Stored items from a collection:
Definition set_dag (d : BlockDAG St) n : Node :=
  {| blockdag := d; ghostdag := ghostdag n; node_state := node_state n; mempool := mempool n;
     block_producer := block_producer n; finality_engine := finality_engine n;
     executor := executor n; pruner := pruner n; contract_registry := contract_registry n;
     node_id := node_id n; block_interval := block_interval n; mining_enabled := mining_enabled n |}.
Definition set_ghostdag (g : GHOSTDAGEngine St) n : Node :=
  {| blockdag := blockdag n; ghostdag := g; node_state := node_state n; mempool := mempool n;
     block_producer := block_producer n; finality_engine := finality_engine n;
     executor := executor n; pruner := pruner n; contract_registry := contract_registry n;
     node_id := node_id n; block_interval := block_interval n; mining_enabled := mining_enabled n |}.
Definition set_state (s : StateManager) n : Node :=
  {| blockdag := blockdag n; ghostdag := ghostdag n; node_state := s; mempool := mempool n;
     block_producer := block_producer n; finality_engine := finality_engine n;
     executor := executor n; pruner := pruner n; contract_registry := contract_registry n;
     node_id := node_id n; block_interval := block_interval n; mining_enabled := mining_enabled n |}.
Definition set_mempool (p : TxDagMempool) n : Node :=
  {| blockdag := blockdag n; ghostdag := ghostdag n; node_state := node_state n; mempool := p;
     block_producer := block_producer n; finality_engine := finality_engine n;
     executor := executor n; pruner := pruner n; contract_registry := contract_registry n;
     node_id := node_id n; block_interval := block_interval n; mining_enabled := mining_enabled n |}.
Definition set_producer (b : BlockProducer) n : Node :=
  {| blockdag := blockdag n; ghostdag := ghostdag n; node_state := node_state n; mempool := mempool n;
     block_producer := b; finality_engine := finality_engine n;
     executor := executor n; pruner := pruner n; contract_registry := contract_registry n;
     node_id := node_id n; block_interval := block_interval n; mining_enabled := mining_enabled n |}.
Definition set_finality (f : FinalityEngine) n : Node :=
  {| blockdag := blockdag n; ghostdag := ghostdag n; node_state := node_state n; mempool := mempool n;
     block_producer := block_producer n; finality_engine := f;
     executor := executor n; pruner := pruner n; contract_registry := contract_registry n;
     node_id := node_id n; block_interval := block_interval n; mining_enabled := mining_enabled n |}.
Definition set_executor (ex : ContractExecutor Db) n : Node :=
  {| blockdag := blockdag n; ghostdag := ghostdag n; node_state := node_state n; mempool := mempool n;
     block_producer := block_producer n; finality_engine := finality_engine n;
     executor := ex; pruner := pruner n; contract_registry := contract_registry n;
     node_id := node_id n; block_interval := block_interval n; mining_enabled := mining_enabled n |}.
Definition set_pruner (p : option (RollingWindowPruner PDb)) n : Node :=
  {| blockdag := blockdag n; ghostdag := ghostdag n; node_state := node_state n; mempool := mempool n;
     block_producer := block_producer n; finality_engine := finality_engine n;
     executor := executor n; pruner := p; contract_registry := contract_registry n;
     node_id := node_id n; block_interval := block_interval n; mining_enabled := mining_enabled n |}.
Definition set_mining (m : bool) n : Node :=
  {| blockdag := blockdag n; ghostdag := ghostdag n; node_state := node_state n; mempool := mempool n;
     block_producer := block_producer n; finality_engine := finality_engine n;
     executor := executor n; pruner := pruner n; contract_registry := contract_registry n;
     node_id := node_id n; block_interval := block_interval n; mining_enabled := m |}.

§ **Task description**: Restate every entry above exactly as it stands.

§ **Answer area**:
Definition set_dag (d : BlockDAG St) n : Node :=
  {| blockdag := d; ghostdag := ghostdag n; node_state := node_state n; mempool := mempool n;
     block_producer := block_producer n; finality_engine := finality_engine n;
     executor := executor n; pruner := pruner n; contract_registry := contract_registry n;
     node_id := node_id n; block_interval := block_interval n; mining_enabled := mining_enabled n |}.
Definition set_ghostdag (g : GHOSTDAGEngine St) n : Node :=
  {| blockdag := blockdag n; ghostdag := g; node_state := node_state n; mempool := mempool n;
     block_producer := block_producer n; finality_engine := finality_engine n;
     executor := executor n; pruner := pruner n; contract_registry := contract_registry n;
     node_id := node_id n; block_interval := block_interval n; mining_enabled := mining_enabled n |}.
Definition set_state (s : StateManager) n : Node :=
  {| blockdag := blockdag n; ghostdag := ghostdag n; node_state := s; mempool := mempool n;
     block_producer := block_producer n; finality_engine := finality_engine n;
     executor := executor n; pruner := pruner n; contract_registry := contract_registry n;
     node_id := node_id n; block_interval := block_interval n; mining_enabled := mining_enabled n |}.
Definition set_mempool (p : TxDagMempool) n : Node :=
  {| blockdag := blockdag n; ghostdag := ghostdag n; node_state := node_state n; mempool := p;
     block_producer := block_producer n; finality_engine := finality_engine n;
     executor := executor n; pruner := pruner n; contract_registry := contract_registry n;
     node_id := node_id n; block_interval := block_interval n; mining_enabled := mining_enabled n |}.
Definition set_producer (b : BlockProducer) n : Node :=
  {| blockdag := blockdag n; ghostdag := ghostdag n; node_state := node_state n; mempool := mempool n;
     block_producer := b; finality_engine := finality_engine n;
     executor := executor n; pruner := pruner n; contract_registry := contract_registry n;
     node_id := node_id n; block_interval := block_interval n; mining_enabled := mining_enabled n |}.
Definition set_finality (f : FinalityEngine) n : Node :=
  {| blockdag := blockdag n; ghostdag := ghostdag n; node_state := node_state n; mempool := mempool n;
     block_producer := block_producer n; finality_engine := f;
     executor := executor n; pruner := pruner n; contract_registry := contract_registry n;
     node_id := node_id n; block_interval := block_interval n; mining_enabled := mining_enabled n |}.
Definition set_executor (ex : ContractExecutor Db) n : Node :=
  {| blockdag := blockdag n; ghostdag := ghostdag n; node_state := node_state n; mempool := mempool n;
     block_producer := block_producer n; finality_engine := finality_engine n;
     executor := ex; pruner := pruner n; contract_registry := contract_registry n;
     node_id := node_id n; block_interval := block_interval n; mining_enabled := mining_enabled n |}.
Definition set_pruner (p : option (RollingWindowPruner PDb)) n : Node :=
  {| blockdag := blockdag n; ghostdag := ghostdag n; node_state := node_state n; mempool := mempool n;
     block_producer := block_producer n; finality_engine := finality_engine n;
     executor := executor n; pruner := p; contract_registry := contract_registry n;
     node_id := node_id n; block_interval := block_interval n; mining_enabled := mining_enabled n |}.
Definition set_mining (m : bool) n : Node :=
  {| blockdag := blockdag n; ghostdag := ghostdag n; node_state := node_state n; mempool := mempool n;
     block_producer := block_producer n; finality_engine := finality_engine n;
     executor := executor n; pruner := pruner n; contract_registry := contract_registry n;
     node_id := node_id n; block_interval := block_interval n; mining_enabled := m |}.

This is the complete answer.